◆ To do
This exercise calls for copying every line below that holds the word "eligible".

◆ Material to process
+ + + +
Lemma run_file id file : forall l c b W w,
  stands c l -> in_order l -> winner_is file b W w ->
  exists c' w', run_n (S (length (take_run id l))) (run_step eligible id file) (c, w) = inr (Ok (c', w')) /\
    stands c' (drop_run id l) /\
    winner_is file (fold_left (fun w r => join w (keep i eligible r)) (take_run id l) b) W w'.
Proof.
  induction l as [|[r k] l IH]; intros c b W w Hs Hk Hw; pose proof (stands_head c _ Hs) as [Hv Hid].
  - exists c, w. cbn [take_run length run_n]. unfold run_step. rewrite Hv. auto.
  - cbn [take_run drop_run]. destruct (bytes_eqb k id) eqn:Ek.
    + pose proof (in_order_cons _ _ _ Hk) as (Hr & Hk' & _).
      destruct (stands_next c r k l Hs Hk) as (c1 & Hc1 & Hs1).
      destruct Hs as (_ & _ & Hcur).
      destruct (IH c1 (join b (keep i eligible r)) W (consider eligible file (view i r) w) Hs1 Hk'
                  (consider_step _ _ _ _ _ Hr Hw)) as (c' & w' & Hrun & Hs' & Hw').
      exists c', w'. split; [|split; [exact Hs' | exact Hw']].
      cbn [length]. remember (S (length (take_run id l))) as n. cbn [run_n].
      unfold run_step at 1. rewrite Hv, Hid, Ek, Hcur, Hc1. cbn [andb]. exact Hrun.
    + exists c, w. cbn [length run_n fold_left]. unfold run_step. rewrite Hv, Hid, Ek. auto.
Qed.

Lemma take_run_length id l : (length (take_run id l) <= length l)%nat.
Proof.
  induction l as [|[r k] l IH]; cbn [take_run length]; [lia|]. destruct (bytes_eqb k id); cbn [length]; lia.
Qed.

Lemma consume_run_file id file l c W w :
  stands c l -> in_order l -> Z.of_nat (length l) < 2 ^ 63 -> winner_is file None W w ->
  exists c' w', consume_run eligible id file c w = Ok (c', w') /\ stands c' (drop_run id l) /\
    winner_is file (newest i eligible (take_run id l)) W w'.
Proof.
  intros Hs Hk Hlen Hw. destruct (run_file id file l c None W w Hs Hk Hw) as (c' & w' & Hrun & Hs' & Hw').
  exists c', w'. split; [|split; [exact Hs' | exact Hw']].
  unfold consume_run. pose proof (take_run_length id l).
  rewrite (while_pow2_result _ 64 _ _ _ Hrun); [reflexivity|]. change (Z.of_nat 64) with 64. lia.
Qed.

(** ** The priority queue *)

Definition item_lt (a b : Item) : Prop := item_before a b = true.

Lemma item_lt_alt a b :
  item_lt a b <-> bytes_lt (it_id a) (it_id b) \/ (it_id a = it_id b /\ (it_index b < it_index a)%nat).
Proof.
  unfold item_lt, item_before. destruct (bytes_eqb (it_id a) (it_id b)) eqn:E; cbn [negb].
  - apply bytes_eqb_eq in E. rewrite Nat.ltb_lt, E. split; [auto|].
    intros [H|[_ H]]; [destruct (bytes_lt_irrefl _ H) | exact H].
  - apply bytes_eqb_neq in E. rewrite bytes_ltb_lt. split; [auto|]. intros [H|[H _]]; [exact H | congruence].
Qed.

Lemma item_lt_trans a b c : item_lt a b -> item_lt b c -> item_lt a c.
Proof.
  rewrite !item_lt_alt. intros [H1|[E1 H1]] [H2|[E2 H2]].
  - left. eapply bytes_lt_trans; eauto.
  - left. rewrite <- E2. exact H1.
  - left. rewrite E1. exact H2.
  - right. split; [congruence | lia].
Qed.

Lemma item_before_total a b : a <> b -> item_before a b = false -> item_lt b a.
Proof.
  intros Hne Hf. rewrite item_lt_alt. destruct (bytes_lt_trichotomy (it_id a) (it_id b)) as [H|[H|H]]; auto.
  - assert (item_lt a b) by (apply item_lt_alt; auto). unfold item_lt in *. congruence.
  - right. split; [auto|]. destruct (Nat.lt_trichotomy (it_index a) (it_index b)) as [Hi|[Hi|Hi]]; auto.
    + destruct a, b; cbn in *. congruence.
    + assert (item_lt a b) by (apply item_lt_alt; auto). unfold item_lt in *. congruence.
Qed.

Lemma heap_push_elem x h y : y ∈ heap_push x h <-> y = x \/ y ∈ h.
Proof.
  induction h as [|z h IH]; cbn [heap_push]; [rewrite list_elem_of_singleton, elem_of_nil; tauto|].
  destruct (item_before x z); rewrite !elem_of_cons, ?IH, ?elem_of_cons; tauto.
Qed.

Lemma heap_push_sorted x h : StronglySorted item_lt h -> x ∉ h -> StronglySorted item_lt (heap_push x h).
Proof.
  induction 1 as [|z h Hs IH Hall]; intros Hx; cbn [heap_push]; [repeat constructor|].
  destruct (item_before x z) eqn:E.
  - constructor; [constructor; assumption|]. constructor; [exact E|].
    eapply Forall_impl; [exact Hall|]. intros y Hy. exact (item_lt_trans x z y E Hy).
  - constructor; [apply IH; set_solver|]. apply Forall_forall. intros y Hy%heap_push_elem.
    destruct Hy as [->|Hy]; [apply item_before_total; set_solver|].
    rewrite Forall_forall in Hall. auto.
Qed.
+ + + +
◆ Response to this task
  exists c' w', run_n (S (length (take_run id l))) (run_step eligible id file) (c, w) = inr (Ok (c', w')) /\
    winner_is file (fold_left (fun w r => join w (keep i eligible r)) (take_run id l) b) W w'.
      destruct (IH c1 (join b (keep i eligible r)) W (consider eligible file (view i r) w) Hs1 Hk'
  exists c' w', consume_run eligible id file c w = Ok (c', w') /\ stands c' (drop_run id l) /\
    winner_is file (newest i eligible (take_run id l)) W w'.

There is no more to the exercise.